Induction of labour at 39 weeks
Last month, US researchers found that caesarean section was less frequent in women who had an elective induction at 39 weeks. Sophie Windsor discusses the results
In January 2018, researchers from the Biostatistics Center at George Washington University presented an abstract from the results of A Randomized Trial of Induction Versus Expectant Management (ARRIVE) at the Society for Maternal-Fetal Medicine in the US (Grobman, 2018). The study found that caesarean section was less frequent in women who had an elective induction at 39 weeks (n=569; 18.6%) compared with those who had expectant management (n=673; 22.2%) (risk ratio=0.84% CI 0.76–0.93%).

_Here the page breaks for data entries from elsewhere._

(** C3, as the script has it.  A price that is known and not zero gets the
    pro "good value under budget" when it is at most [max_price - 50000] and
    the con "close to top of budget" when it is at least [max_price - 10000];
    a price that is null, or strictly between the two thresholds, gets no
    price label. *)
Theorem price_label :
  forall max_price i,
    (forall p, price i = Some p -> p <> 0 -> p <= max_price - 50000 ->
               has_label "good value under budget" (pros_of max_price i)) /\
    (forall p, price i = Some p -> p <> 0 -> max_price - 10000 <= p ->
               has_label "close to top of budget" (cons_of max_price i)) /\
    (price i = None \/
     (exists p, price i = Some p /\ max_price - 50000 < p < max_price - 10000) ->
     count_label "good value under budget" (pros_of max_price i ++ cons_of max_price i)
     = 0%nat /\
     count_label "close to top of budget" (pros_of max_price i ++ cons_of max_price i)
     = 0%nat).
Proof.
  intros max_price i. unfold pros_of, cons_of.
  rewrite pros_cons_rules. cbn [fst snd].
  destruct (parking_rule_labels i "good value under budget") as [A1 A2]; try discriminate.
  destruct (parking_rule_labels i "close to top of budget") as [A3 A4]; try discriminate.
  destruct (bed_bath_rule_labels i "good value under budget") as [B1 B2]; try discriminate.
  destruct (bed_bath_rule_labels i "close to top of budget") as [B3 B4]; try discriminate.
  rewrite !count_label_app, A1, A2, A3, A4, B1, B2, B3, B4.
  unfold price_rule, truthy_int.
  destruct (price i) as [p|].
  - destruct (p =? 0) eqn:E0; destruct (p <=? max_price - 50000) eqn:E1;
      destruct (p >=? max_price - 10000) eqn:E2; zbool; cbn -[Z.sub];
      (repeat apply conj;
       [ intros p' E' N' H'; injection E' as <-; try lia;
         rewrite !has_label_app; unfold has_label; cbn; tauto
       | intros p' E' N' H'; injection E' as <-; try lia;
         rewrite !has_label_app; unfold has_label; cbn; tauto
       | intros [E' | (p' & E' & H')]; [discriminate | injection E' as <-];
         try lia; split; reflexivity ]).
  - cbn. repeat apply conj.
    + intros p' E'. discriminate.
    + intros p' E'. discriminate.
    + intros _. split; reflexivity.
Qed.

Lemma price_label_witness :
  has_label "good value under budget" (pros_of 500000 (with_price (Some 440000) blank)) /\
  has_label "close to top of budget" (cons_of 500000 (with_price (Some 495000) blank)) /\
  count_label "good value under budget"
    (pros_of 500000 (with_price (Some 470000) blank)
     ++ cons_of 500000 (with_price (Some 470000) blank)) = 0%nat.
Proof.
  repeat apply conj.
  - destruct (price_label 500000 (with_price (Some 440000) blank)) as (H & _ & _).
    apply (H 440000); [reflexivity | lia | lia].
  - destruct (price_label 500000 (with_price (Some 495000) blank)) as (_ & H & _).
    apply (H 495000); [reflexivity | lia | lia].
  - destruct (price_label 500000 (with_price (Some 470000) blank)) as (_ & _ & H).
    apply H. right. exists 470000. split; [reflexivity | lia].
Defined.

(** C3 as stated fails: a price of zero is known and under the lower
    threshold, and gets no pro. *)
Lemma zero_price_gets_no_label :
  extract_field (JDict [("price", JInt 0)])
  = Ok (with_price_raw (JInt 0) (with_price (Some 0) blank)) /\
  0 <= 500000 - 50000 /\
  pros_cons 500000 (with_price_raw (JInt 0) (with_price (Some 0) blank))
  = ([], ["No dedicated parking listed"]) /\
  ~ has_label "good value under budget"
      (pros_of 500000 (with_price_raw (JInt 0) (with_price (Some 0) blank))).
Proof.
  repeat apply conj; [reflexivity | lia | reflexivity |].
  unfold has_label. cbn. intros [].
Qed.

(** *** The loop over the listings *)

Lemma same_listing_refl i : same_listing i i.
Proof. repeat split. Qed.

(** The geocoding block never raises; it may only fill in the coordinates. *)
Lemma geocode_block_spec P w f :
  exists f',
    geocode_block P w f = (Ok tt, f') /\
    same_listing (f_item f') (f_item f) /\
    (lat (f_item f') = lat (f_item f) \/ exists x, lat (f_item f') = JFloat x) /\
    (lon (f_item f') = lon (f_item f) \/ exists y, lon (f_item f') = JFloat y) /\
    f_dist_station_km f' = f_dist_station_km f /\
    f_dist_park_km f' = f_dist_park_km f.
Proof.
  unfold geocode_block, mbind, get, when, try_pass, request_geocode, lift, modify,
    sleep, ret, set_item.
  destruct (is_none (lat (f_item f)) || is_none (lon (f_item f)));
    [|eexists; repeat split; auto].
  destruct (truthy (address (f_item f))); [|eexists; repeat split; auto].
  destruct (geocode w (f_calls f) (address (f_item f))) as [geodata|]; cbn;
    [|eexists; repeat split; auto].
  destruct (truthy geodata); cbn; [|eexists; repeat split; auto].
  destruct (subscript0 geodata) as [g|e] eqn:Eg; cbn.
  2:{ destruct geodata as [| | | | |[]|]; try destruct s; cbn in Eg; try discriminate;
      injection Eg as <-; cbn; eexists; repeat split; auto. }
  destruct (getitem g "lat") as [v|e] eqn:Ev; cbn.
  2:{ unfold getitem in Ev. destruct g; try (injection Ev as <-; cbn; eexists; repeat split; auto; fail).
      destruct (dict_get d "lat"); [discriminate|]. injection Ev as <-. cbn.
      eexists; repeat split; auto. }
  assert (Hf : forall v e, py_float P v = Raise e -> is_Exception e = true).
  { intros v0 e. destruct v0; cbn; try (intros [= <-]; reflexivity).
    - unfold float_of_Z. destruct (is_infinity _); intros [= <-]; reflexivity.
    - destruct (float_of_str P s); intros [= <-]; reflexivity. }
  destruct (py_float P v) as [x|e] eqn:Ex; cbn.
  2:{ rewrite (Hf _ _ Ex). eexists; repeat split; auto. }
  destruct (getitem g "lon") as [v'|e] eqn:Ev'; cbn.
  2:{ unfold getitem in Ev'. destruct g; try discriminate.
      destruct (dict_get d "lon"); [discriminate|]. injection Ev' as <-. cbn.
      eexists; repeat split; cbn; eauto. }
  destruct (py_float P v') as [y|e] eqn:Ey; cbn.
  2:{ rewrite (Hf _ _ Ey). eexists; repeat split; cbn; eauto. }
  eexists; repeat split; cbn; eauto.
Qed.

The aim of this study was to test the hypothesis that elective induction of labour at 39 weeks compared with expectant management among low-risk primiparous women reduced the risk of perinatal mortality and neonatal morbidity.
The researchers concluded that inducing labour at 39 weeks in low-risk primiparous women resulted in a lower instance of birth by caesarean section. They also concluded that there was no significant change in the frequency of a range of adverse perinatal outcomes, such as perinatal death, infection and hypoxic ischaemic encepalophathy.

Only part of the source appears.